L’expérience la plus reconnue de budget participatif est celle de la ville de Porto Alegre au Brésil, mis en place en 1988, au sortir de l’ére de la dictature fortement marqué par la corruption et les détournements financiers. Les élus politiques, nouvellement arrivés au pouvoir, avaient promis que s’ils gagnaient les élections, ils impliqueraient les citoyens dans la gestion de l’argent public. Et ils y sont parvenus. Qui plus est, dans une ville comptant plus d’un million d’habitants, dont tous ne savaient pas lire et écrire.

Des conseils de quartier ont été chargés d’identifier les besoins d’investissement les plus forts, puis de les faire remonter au sein d’un Conseil du Budget Participatif composé d’un délégué par quartier ainsi que d’autres représentants de la ville, des associations, du secteur syndical, du secteur économique et des minorités culturelles. En analysant les besoins de chacun, ils ont défini ensemble la liste des investissements priotaires à effectuer qui, après analyse par les services techniques, ont été réalisés.

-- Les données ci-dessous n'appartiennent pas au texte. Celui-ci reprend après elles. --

(** The first write of a source commit, in scope or not. *)
Lemma scopedLabels_spec (e : EngineState) r c (flow : bool) (w w' : World) res :
  store_fine w -> (if flow then recordLabels e r (Some c) else ret (Ok [])) w = (res, w') ->
  let k := flowKey (anchors e) r in
  store_fine w' /\ (forall k', k' <> k -> labels_of w' k' = labels_of w k') /\
  match res with
  | Err _ => labels_of w' k = labels_of w k
  | Ok out => labels_of w' k = labels_of w k ∪ list_to_set out /\ (flow = false -> out = []) /\
      (out = [] \/ flowStore e = true /\ anchorID e r <> "")
  end.
Proof.
  intros Hok E. cbv zeta. destruct flow.
  - apply recordLabels_spec in E as (? & ? & Hres); [| done]. split_and!; [done.. |].
    destruct res; [| done]. split_and!; [apply Hres | done | apply Hres].
  - apply ret_inv in E as [-> ->]. split_and!; [done.. | set_solver | done | by left].
Qed.

(** The compensation takes out exactly the labels added, unless the set is a task's. *)
Lemma rollbackLabels_spec (e : EngineState) r added (w w' : World) u :
  (forall f k ls, (store_Remove (F := F) f k ls).1 = None) -> store_fine w ->
  added = [] \/ flowStore e = true /\ anchorID e r <> "" ->
  rollbackLabels e r added w = (u, w') ->
  if anchoredOnTask (anchors e) r then w' = w
  else let k := flowKey (anchors e) r in
    labels_of w' k = labels_of w k ∖ list_to_set added /\
    forall k', k' <> k -> labels_of w' k' = labels_of w k'.
Proof.
  intros Hrem Hok Hw E. cbv zeta. unfold rollbackLabels in E.
  destruct (negb (flowStore e) || _ || _) eqn:Eg.
  { apply ret_inv in E as [_ ->]. case_match; [done|]. split; [| done].
    destruct Hw as [->|[Hfs Hid]]; [cbn; set_solver|].
    apply String.eqb_neq in Hid. rewrite Hfs, Hid in Eg.
    apply Nat.eqb_eq, length_zero_iff_nil in Eg. subst added. cbn. set_solver. }
  destruct (anchoredOnTask _ _); [by apply ret_inv in E as [_ ->]|].
  apply bind_inv in E as (x & w1 & Ew & E). apply ret_inv in E as [_ ->].
  unfold flow_Remove, on_flow in Ew.
  pose proof (Hrem (w_flow w) (flowKey (anchors e) r) added) as Hn.
  pose proof (remove_other (w_flow w) (flowKey (anchors e) r) added) as Hro.
  destruct (store_Remove _ _ _) as [x' f'] eqn:Es. cbn [fst snd] in *. subst x'. injection Ew as <- <-.
  split; [by apply remove_clears | auto].
Qed.
(* ===== verification/ArgumentHandlers.v ===== *)
(** * Conditions on the call and its arguments

    timeWindow, ipRange, allowedOperations, allowedExtensions, allowedTables,
    recipientDomain and allowedValues: the handlers of pkg/enforcement/handlers.go with the
    argument parsers they share, and the load-time compilation of the conditions
    (pkg/capability/condition.go).  Each handler decides a declarative reading of its
    condition ([satisfies]), compiled or not. *)
From stdpp Require Import base tactics list gmap strings.
From Stdlib Require Import ZArith Lia Ascii String.
From S2P Require Import Prelude GoStrings GoPath Float64 Truncate Runes CallCounter Glob Capability Selection.
From S2P Require Import Anchor Backends Engine Fixtures EngineSafety Handlers.
From S2P Require Import CaseFold Magnitude ArgumentPath Numeric.
#[local] Open Scope string_scope.
#[local] Open Scope go_scope.
#[local] Arguments String.append : simpl nomatch.
Import Capability Selection Anchor Backends Engine Fixtures EngineSafety Handlers Numeric ArgumentPath.

(** What the handlers use of Go's net and time packages. *)
Class GoNet := {
  IP : Type;
  IPNet : Type;
  ParseIP : string -> option IP;
  ParseCIDR : string -> option IPNet;
  Contains : IPNet -> IP -> bool;
  ParseRFC3339 : string -> option time;
  FormatRFC3339 : time -> string;
}.

Module ArgumentHandlers.
(* ===== verification/AuditVerify.v ===== *)
(** * Verification of the audit log

    internal/audit/verify.go with the on-disk form of a record (audit.go): the canonical
    line, the keyring, the per-record check, the chain walk and the verdict of a pass.
    JSON, HMAC-SHA256 and the parsing of instants are parameters (class [AuditCodec]). *)
From stdpp Require Import base tactics list gmap strings.
From Stdlib Require Import ZArith Lia Ascii String.
From S2P Require Import Prelude GoStrings Truncate.
#[local] Open Scope string_scope.
#[local] Open Scope Z_scope.
#[local] Open Scope go_scope.
#[local] Arguments String.append : simpl nomatch.
Import Truncate.

(** [auditRecord], without the in-memory field queuedSize, which is not serialised. *)
Record auditRecord := mkAudit {
  ClassUID : Z; CategoryUID : Z; ActivityID : Z;
  Time : string; Seq : Z; RequestID : string; SessionID : string;
  AgentID : string; TaskID : string; UserID : string; TokenID : string;
  PEP : string; Upstream : string; PolicyVersion : string; PolicySHA256 : string;
  TargetType : string; Target : string; Method : string;
  Decision : string; AuditOnly : bool; DenialCode : string; ConditionType : string;
  Details : string; Obligations : list string; LabelsOut : list string; CarriedLabels : list string;
  ProtocolRevision : string; KeyID : string; PrevHMAC : string; HMAC : string;
}.

(** The record with its chain fields set. *)
Definition stamped (r : auditRecord) (seq : Z) (prev hmac : string) : auditRecord :=
  mkAudit (ClassUID r) (CategoryUID r) (ActivityID r) (Time r) seq (RequestID r) (SessionID r)
    (AgentID r) (TaskID r) (UserID r) (TokenID r) (PEP r) (Upstream r) (PolicyVersion r) (PolicySHA256 r)
    (TargetType r) (Target r) (Method r) (Decision r) (AuditOnly r) (DenialCode r) (ConditionType r)
    (Details r) (Obligations r) (LabelsOut r) (CarriedLabels r) (ProtocolRevision r) (KeyID r) prev hmac.

Definition with_hmac (r : auditRecord) (hmac : string) : auditRecord := stamped r (Seq r) (PrevHMAC r) hmac.

(** Nesting of a JSON text as encoding/json's scanner counts it: brackets outside strings. *)
Fixpoint json_depth (inString escaped : bool) (depth : Z) (s : string) : Z :=
  match s with
  | EmptyString => depth
  | String c s =>
      let n := nat_of_ascii c in
      if inString then
        if escaped then json_depth true false depth s
        else json_depth (negb (n =? 34)%nat) (n =? 92)%nat depth s
      else if existsb (Nat.eqb n) [91; 123]%nat then Z.max depth (json_depth false false (depth + 1) s)
      else if existsb (Nat.eqb n) [93; 125]%nat then Z.max depth (json_depth false false (depth - 1) s)
      else json_depth (n =? 34)%nat false depth s
  end.

(** The decoder's limit on nesting. *)
Definition maxNestingDepth : Z := 10000.

(** The texts of a record other than its time and chain fields. *)
Definition record_texts (r : auditRecord) : list string :=
  [RequestID r; SessionID r; AgentID r; TaskID r; UserID r; TokenID r; PEP r; Upstream r; PolicyVersion r;
   PolicySHA256 r; TargetType r; Target r; Method r; Decision r; DenialCode r; ConditionType r; Details r;
   ProtocolRevision r] ++ Obligations r ++ LabelsOut r ++ CarriedLabels r.

(** A record that survives decoding and encoding again byte for byte: every text is UTF-8 (an
    invalid byte is written as the escape of U+FFFD, which comes back as the rune itself), the
    three codes are machine integers and the details nest no deeper than the decoder reads. *)
Definition encodable (r : auditRecord) : Prop :=
  Forall Valid (record_texts r) /\
  in_int64 (ClassUID r) /\ in_int64 (CategoryUID r) /\ in_int64 (ActivityID r) /\
  json_depth false false 0 (Details r) < maxNestingDepth.

(** The errors [Decoder.Decode] reports. *)
Inductive json_error := SyntaxError | TypeError | ErrEOF | ErrUnexpectedEOF | UnknownField.

(** What the code uses of encoding/json, crypto/hmac, crypto/sha256 and time.  [Decode strict]
    is [Decode] into a record, with [DisallowUnknownFields] when [strict], and the answer of
    [More] after it. *)
Class AuditCodec := {
  Marshal : auditRecord -> option string;
  MarshalString : string -> option string;
  Decode : bool -> string -> result (auditRecord * bool) json_error;
  hmacHex : string -> string -> string;
  hmacKeyID : string -> string;
  ParseTime : string -> option time;
}.

Module AuditVerify.
Section verify.
Context `{AuditCodec}.

(** ** The on-disk form of a record (audit.go) *)

Definition auditGenesisPrev := "sha256:genesis".
Definition macAlgPrefix := "sha256:".
Definition dquote : string := bytes [34%nat].
Definition macFieldPrefix : string := "," ++ dquote ++ "_hmac" ++ dquote ++ ":".

Definition recordMAC (key body : string) : string := macAlgPrefix ++ hmacHex key body.

Definition plain_char (c : ascii) : bool :=
  let n := nat_of_ascii c in
  (32 <=? n)%nat && (n <=? 126)%nat && negb (existsb (Nat.eqb n) [34; 92; 60; 62; 38]%nat).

Cette expérience de co-gestion a, depuis, inspiré de nombreuses villes à travers le monde. Pour les citoyens, c’est un signal fort qui leur est renvoyé en termes de démocratie, mais aussi de reconnaissance de leurs expertises et capacités.

En Belgique, les expériences de budget participatif se limitent généralement à une enveloppe budgétaire fixe et sont peu en lien avec le budget communal. On peut supposer que cela vient, en partie, d’une frilosité des élus à lâcher de leurs prérogatives.

RENDRE COMPTE

La dernière porte d’entrée des citoyens dans les finances publiques est certainement la moins abordée chez nous : le contrôle citoyen. C’est pourtant la plus évidente et la plus logique. Chaque citoyen a le droit de demander des comptes à ces représentants et, par là même, de critiquer le pouvoir. C’est le fondement même d’une démocratie.

Plusieurs expériences ont démontré la capacité des citoyens à s’organiser pour demander des comptes et mener un travail qui s’apparente parfois à de véritables enquêtes. A ce titre, il faut citer le remarquable travail de la plateforme d’audit citoyen de la dette publique en Belgique (ACiDe) qui a mené des processus d’audit de la dette publique de plusieurs communes afin de sensibiliser le grand public et produire des recommandations visant à s’opposer aux politiques d’austérité injustes.

Il arrive que le droit de regard prenne un rôle de contrôle effectif, instituté et donc reconnu par les autorités. C’est le cas notamment des commissions citoyennes de transparence mises en place au Honduras. Suite au passage de l’ouragan Mitch en 1998, puis à la remise de la dette en 2002, d’importants montants sont arrivés jusque dans les communes du pays. Mais les pays “donateurs” y ont mis une certaine exigence : que la société civile puisse veiller à la bonne utilisation de ces ressources financières dans des projets portés par les municipalités. C’est de cette façon que sont apparues les premières commissions de transparence. Les commissions sont composées de citoyens qui réalisent un contrôle des dépenses publiques, formulent des recommandations pour améliorer l’utilisation des res
sources publiques, veillent à la bonne utilisation du budget d’investissement et vérifient la qualité des services communaux comme les repas dans les écoles communales par exemple.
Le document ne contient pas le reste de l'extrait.